__Goal of the exercise__: Take every line from the entries below that includes the word "tiles" and copy it.

[Start of section]

(* ===== verification/FreeListUnits.v ===== *)
(** * A free list as a set of blocks

    What a client of a free list that merges freely needs: the allocated blocks, as a map
    from first unit to size, and the number of units that are free.  Allocation fails only
    when no run of units of that length is free. *)

From S2P Require Import Prelude FreeList FreeListModel FreeListSpec FreeListInv FreeListRefine FreeListClient.

Definition no_uc : Z → bool := λ _, false.

(** The units in free blocks. *)
Definition free_units (ss : list seg) : Z := foldr (λ x n, if s_free x then s_size x + n else n) 0 ss.
(** No two free blocks meet. *)
Definition merged (ss : list seg) : Prop := ∀ A x y B, ss = A ++ x :: y :: B → ¬ (s_free x = true ∧ s_free y = true).

Lemma free_units_app A B : free_units (A ++ B) = free_units A + free_units B.
Proof. induction A as [|x A IH]; cbn [app free_units foldr] in *; [done|]. unfold free_units in *. rewrite IH. destruct (s_free x); lia. Qed.
Lemma free_units_cons x B : free_units (x :: B) = (if s_free x then s_size x else 0) + free_units B.
Proof. unfold free_units. cbn [foldr]. destruct (s_free x); lia. Qed.
Lemma free_units_range a b ss : tiles a b ss → 0 ≤ free_units ss ≤ b - a.
Proof.
  revert a. induction ss as [|[u s f] ss IH]; intros a; cbn [tiles]; [intros ->; cbn; lia|].
  intros (-> & Hs & Ht%IH). rewrite free_units_cons. cbn [s_free s_size]. destruct f; lia.
Qed.

(** Every unit is in a block. *)
Lemma tiles_cover a b ss c : tiles a b ss → a ≤ c < b → ∃ x, x ∈ ss ∧ s_start x ≤ c < s_start x + s_size x.
Proof.
  revert a. induction ss as [|[u s f] ss IH]; intros a; cbn [tiles]; [lia|].
  intros (-> & Hs & Ht) Hc. destruct (decide (c < a + s)) as [?|?].
  - exists (Seg a s f). split; [constructor|cbn; lia].
  - destruct (IH _ Ht) as (x & Hx & ?); [lia|]. exists x. split; [by constructor|done].
Qed.

Lemma merged_app A B : merged (A ++ B) ↔ merged A ∧ merged B ∧ ∀ A' x y B', A = A' ++ [x] → B = y :: B' → ¬ (s_free x = true ∧ s_free y = true).
Proof.
  split.
  - intros Hm. split_and!.
    + intros A1 x y A2 ->. apply (Hm A1 x y (A2 ++ B)). by rewrite <-app_assoc.
    + intros B1 x y B2 ->. apply (Hm (A ++ B1) x y B2). by rewrite <-app_assoc.
    + intros A' x y B' -> ->. apply (Hm A' x y B'). by rewrite <-app_assoc.
  - intros (HA & HB & Hj) A1 x y B1 E. destruct (decide (length A1 < length A)%nat) as [Hl|Hl].
    + destruct (decide (S (length A1) < length A)%nat) as [Hl2|Hl2].
      * assert (A = A1 ++ x :: y :: drop (S (S (length A1))) A) as E2.
        { rewrite <-(take_drop (S (S (length A1))) A) at 1. apply (f_equal (take (S (S (length A1))))) in E.
          rewrite take_app_le in E by lia. rewrite E. replace (S (S (length A1))) with (length A1 + 2)%nat by lia.
          rewrite take_app_add. cbn [take]. by rewrite <-app_assoc. }
        by apply (HA _ _ _ _ E2).
      * assert (length A = S (length A1)) as Hl3 by lia. replace (A1 ++ x :: y :: B1) with ((A1 ++ [x]) ++ y :: B1) in E by (by rewrite <-app_assoc).
        apply app_inj_1 in E as [-> ->]; [|rewrite length_app; cbn; lia]. by eapply Hj.
    + apply (HB (drop (length A) A1) x y B1). apply (f_equal (drop (length A))) in E. rewrite drop_app_length in E. rewrite E.
      by rewrite drop_app_le by lia.
Qed.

[End of section]

__Worked solution__:
Lemma free_units_range a b ss : tiles a b ss → 0 ≤ free_units ss ≤ b - a.
  revert a. induction ss as [|[u s f] ss IH]; intros a; cbn [tiles]; [intros ->; cbn; lia|].
Lemma tiles_cover a b ss c : tiles a b ss → a ≤ c < b → ∃ x, x ∈ ss ∧ s_start x ≤ c < s_start x + s_size x.
  revert a. induction ss as [|[u s f] ss IH]; intros a; cbn [tiles]; [lia|].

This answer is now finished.